Sophia Genetics, global leader in data-driven medicine, announced at the 50th Anniversary Conference of the European Society of Human Genetics (ESHG) the release of its Whole Exome Solution (WES) and Clinical Exome Solution (CES).

Accessible through Sophia DDM, the company’s analytical platform for clinical diagnostic, these solutions are powered by new knowledge-driven DNA sample preparation kits, which allow clinicians to fully leverage the power of SOPHiA Artificial Intelligence (AI) to get access to broader, deeper and more meaningful clinical insights.

Today, only 25% of rare diseases are accurately diagnosed. With SOPHiA’s applications for exome analysis, this is set to change.

The exome is the protein-coding region of the human genome, which represents just 1% of the genome but contains approximately 85% of known disease-causing genetic variants. SOPHiA takes exome sequencing to new heights, allowing for unmatched analytical performances to detect and annotate disease-related genetic variants over all protein-coding regions of the human genome.

Exome sequencing generates large amounts of sequenced data. The problem is that reporting variants depends on the algorithms used to sift through this data, leading to a substantial discordance in variants description between the different annotation tools and their descriptions in functional and clinical databases.

Consequently, clinicians can confound variant matching, which is a critical step in variant classification. SOPHiA now overcomes variant annotation tools’ limitations by annotating variants in a way that helps clinicians better interpret genomic data and achieve more accurate and precise clinical care.

Based on pattern-recognition technologies, SOPHiA features a database search engine that guarantees the identification and retrieval of the matching variants regardless of their representations, such as Indels (insertion or the deletion of bases in the DNA) aligned differently, or complex variants.

Variants interpretation is one of the most complex challenges in exome sequencing. But this is also an area where AI can deliver superior insights. SOPHiA processes raw genomic data to detect, annotate, and preclassify variants to facilitate and accelerate clinician’s decisions. Through SOPHiA, knowledge silos are broken in a collective effort to democratise diagnosis of rare genetic disorders.

Already being used by more than 830 experts (biologists, pathologists and geneticists) across 285 hospitals, SOPHiA’s unique approach to knowledge sharing makes the experience of an expert in one hospital scalable for the diagnosis of patients in other hospitals.

In fact, the more variant interpretations are performed, the more SOPHiA is trained, and the better genetic variants are preclassified according to the disease types. With the steady increase of both clinically relevant genes and genetic variants to consider in diagnostic, this technology is a now must to help ensure all patients are being diagnosed at the same level, no matter their location.
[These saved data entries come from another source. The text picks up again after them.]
(* ===== verification/Nfs3Attr.v ===== *)
(** * NFSv3 attributes across the wire

    When the two hosts map ids the same way and the values fit the wire, the
    attributes a SETATTR or CREATE asks for are the ones the server acts on
    ([asks_same]), and the attributes the server reports are the ones the client
    keeps ([describes_same]). *)

From S2P Require Import Prelude Xdr XdrSpec XdrBuf XdrDecode XdrEncode.
From S2P Require Import Nfs3Types Nfs3Client Nfs3Server Nfs3Wire.

(** A time the wire can carry. *)
Definition time_u32 (t : timespec64) : Prop := is_u32 (tv_sec t) /\ is_u32 (tv_nsec t).

Lemma client_server_time t : time_u32 t -> client_time (server_time t) = t.
Proof.
  destruct t as [s n]. intros [Hs Hn]. unfold client_time, server_time. simpl in *.
  by rewrite (u32_id (u32 s)), !u32_id by (done || apply u32_range).
Qed.

(** The server's ids, written in [ns], are the client's ids read in [ns']. *)
Definition uid_maps (ns ns' : user_namespace) (u : Z) : Prop :=
  make_kuid ns' (u32 (from_kuid_munged ns u)) = u.
Definition gid_maps (ns ns' : user_namespace) (g : Z) : Prop :=
  make_kgid ns' (u32 (from_kgid_munged ns g)) = g.

(** What it means for received attributes [r] to ask for the changes of [a]. *)
Record asks_same (a r : iattr) : Prop := {
  as_bits : forall bit, bit ∈ [ATTR_MODE; ATTR_UID; ATTR_GID; ATTR_SIZE; ATTR_ATIME_SET; ATTR_MTIME_SET] ->
    has (ia_valid r) bit = has (ia_valid a) bit;
  as_atime : has (ia_valid r) ATTR_ATIME = has (ia_valid a) ATTR_ATIME || has (ia_valid a) ATTR_ATIME_SET;
  as_mtime : has (ia_valid r) ATTR_MTIME = has (ia_valid a) ATTR_MTIME || has (ia_valid a) ATTR_MTIME_SET;
  as_mode : has (ia_valid a) ATTR_MODE = true -> ia_mode r = Z.land (ia_mode a) S_IALLUGO;
  as_uid : has (ia_valid a) ATTR_UID = true -> ia_uid r = ia_uid a;
  as_gid : has (ia_valid a) ATTR_GID = true -> ia_gid r = ia_gid a;
  as_size : has (ia_valid a) ATTR_SIZE = true -> ia_size r = ia_size a;
  as_atime_set : has (ia_valid a) ATTR_ATIME_SET = true -> ia_atime r = ia_atime a;
  as_mtime_set : has (ia_valid a) ATTR_MTIME_SET = true -> ia_mtime r = ia_mtime a;
}.

(** What the wire can carry of an [iattr]. *)
Record sendable `{KEnv} (ns ns' : user_namespace) (a : iattr) : Prop := {
  sd_uid : uid_maps ns ns' (ia_uid a); sd_uidv : uid_valid (ia_uid a) = true;
  sd_gid : gid_maps ns ns' (ia_gid a); sd_gidv : gid_valid (ia_gid a) = true;
  sd_size : is_u64 (ia_size a);
  sd_atime : time_u32 (ia_atime a); sd_mtime : time_u32 (ia_mtime a);
}.

Lemma mode_bits_small m : u16 (u32 (Z.land m S_IALLUGO)) = Z.land m S_IALLUGO.
Proof.
  assert (0 <= Z.land m S_IALLUGO < 4096).
  { change S_IALLUGO with (Z.ones 12). rewrite Z.land_ones by done. zlia. }
  rewrite u32_id by (unfold is_u32; lia). unfold u16. rewrite Z.mod_small; lia.
Qed.

Lemma server_iattr_asks_same `{KEnv} ns ns' a :
  sendable ns ns' a -> asks_same a (server_iattr ns' (client_sattr a ns)).
Proof.
  intros [Hu Huv Hg Hgv Hz Ha Hm].
  pose proof (client_server_time _ Ha) as Ea. pose proof (client_server_time _ Hm) as Em.
  unfold client_time, server_time in Ea, Em. simpl in Ea, Em.
  unfold server_iattr, client_sattr, time_of, uid_maps, gid_maps in *.
  destruct a as [v md u g sz at_ mt]. simpl in *.
  destruct (has v ATTR_MODE) eqn:B1, (has v ATTR_UID) eqn:B2, (has v ATTR_GID) eqn:B3,
    (has v ATTR_SIZE) eqn:B4, (has v ATTR_ATIME_SET) eqn:B5, (has v ATTR_MTIME_SET) eqn:B6,
    (has v ATTR_ATIME) eqn:B7, (has v ATTR_MTIME) eqn:B8;
  (split; cbn [when s3_mode s3_uid s3_gid s3_size s3_atime s3_mtime set_time_bits set_time_val
     ia_valid ia_mode ia_uid ia_gid ia_size ia_atime ia_mtime tv_sec tv_nsec]; rewrite ?Hu, ?Hg, ?Huv, ?Hgv;
   [ intros bit Hb; rewrite !elem_of_cons, elem_of_nil in Hb;
     destruct Hb as [->|[->|[->|[->|[->|[->|[]]]]]]]; rewrite ?B1, ?B2, ?B3, ?B4, ?B5, ?B6; reflexivity
   | rewrite B7, B5; reflexivity | rewrite B8, B6; reflexivity
   | intros ?; (congruence || apply mode_bits_small) | congruence | congruence
   | intros ?; (congruence || by apply u64_id) | congruence | congruence ]).
Qed.

(** The attributes [r] the client keeps describe the file as [stat] does. *)
Record describes_same (stat : kstat) (r : nfs_fattr) : Prop := {
  ds_mode : fa_mode r = ks_mode stat;
  ds_nlink : fa_nlink r = ks_nlink stat;
  ds_uid : fa_uid r = ks_uid stat;
  ds_gid : fa_gid r = ks_gid stat;
  ds_size : S_ISLNK (ks_mode stat) = false -> fa_size r = ks_size stat;
  ds_fileid : fa_fileid r = ks_ino stat;
  ds_atime : fa_atime r = ks_atime stat;
  ds_mtime : fa_mtime r = ks_mtime stat;
  ds_ctime : fa_ctime r = ks_ctime stat;
}.

(** What the wire can carry of a [kstat]. *)
Record reportable `{KEnv} (ns ns' : user_namespace) (stat : kstat) : Prop := {
  rp_mode : 0 <= ks_mode stat < 2 ^ 16; rp_type : Z.land (ks_mode stat) S_IFMT ∈ wire_types;
  rp_nlink : is_u32 (ks_nlink stat);
  rp_uid : uid_maps ns ns' (ks_uid stat); rp_uidv : uid_valid (ks_uid stat) = true;
  rp_gid : gid_maps ns ns' (ks_gid stat); rp_gidv : gid_valid (ks_gid stat) = true;
  rp_size : is_u64 (ks_size stat); rp_ino : is_u64 (ks_ino stat);
  rp_atime : time_u32 (ks_atime stat); rp_mtime : time_u32 (ks_mtime stat); rp_ctime : time_u32 (ks_ctime stat);
}.

Lemma fattr_describes_same `{KEnv} old ns ns' fhp stat :
  reportable ns ns' stat ->
  ids_ok ns' (server_fattr ns fhp stat) /\
  describes_same stat (client_fattr old ns' (server_fattr ns fhp stat)).
Proof.
  intros [Hm Ht Hn Hu Huv Hg Hgv Hs Hi Ha Hmt Hc]. unfold uid_maps, gid_maps in *. split.
  { split; simpl; by rewrite ?Hu, ?Hg. }
  split; try (simpl; by (assumption || apply u32_id || apply u64_id || apply client_server_time)).
  - by apply mode_roundtrip.
  - intros E. simpl. rewrite E. by apply u64_id.
Qed.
Dr Reinhard Hiller from the Centre for Proteomic and Genomic Research Artisan Biomed Laboratory based in Cape Town, South Africa, explained how WES helps save precious time and resources: “Sophia Genetics’ Whole Exome Solution (WES) serves as an excellent benchmark for our laboratory as it detects and validates a more comprehensive variant list. The Sophia DDM analytical platform is user-friendly and easy to navigate, making it possible for a user to be hands-on from benchtop to variant calling.”

In less than 3 years, SOPHiA has made genomics for routine clinical diagnostic a reality in more than 285 hospitals from 50 countries across the globe.

Using AI and leveraging knowledge-sharing to create a collective intelligence, Sophia Genetics continues its mission to democratise data-driven medicine.

With faster, more affordable, and more accurate results, the AI-powered exome solutions by Sophia Genetics represent the next frontier in data-driven medicine, and the most efficient diagnostics tool for clinicians faced with unclear phenotypic data.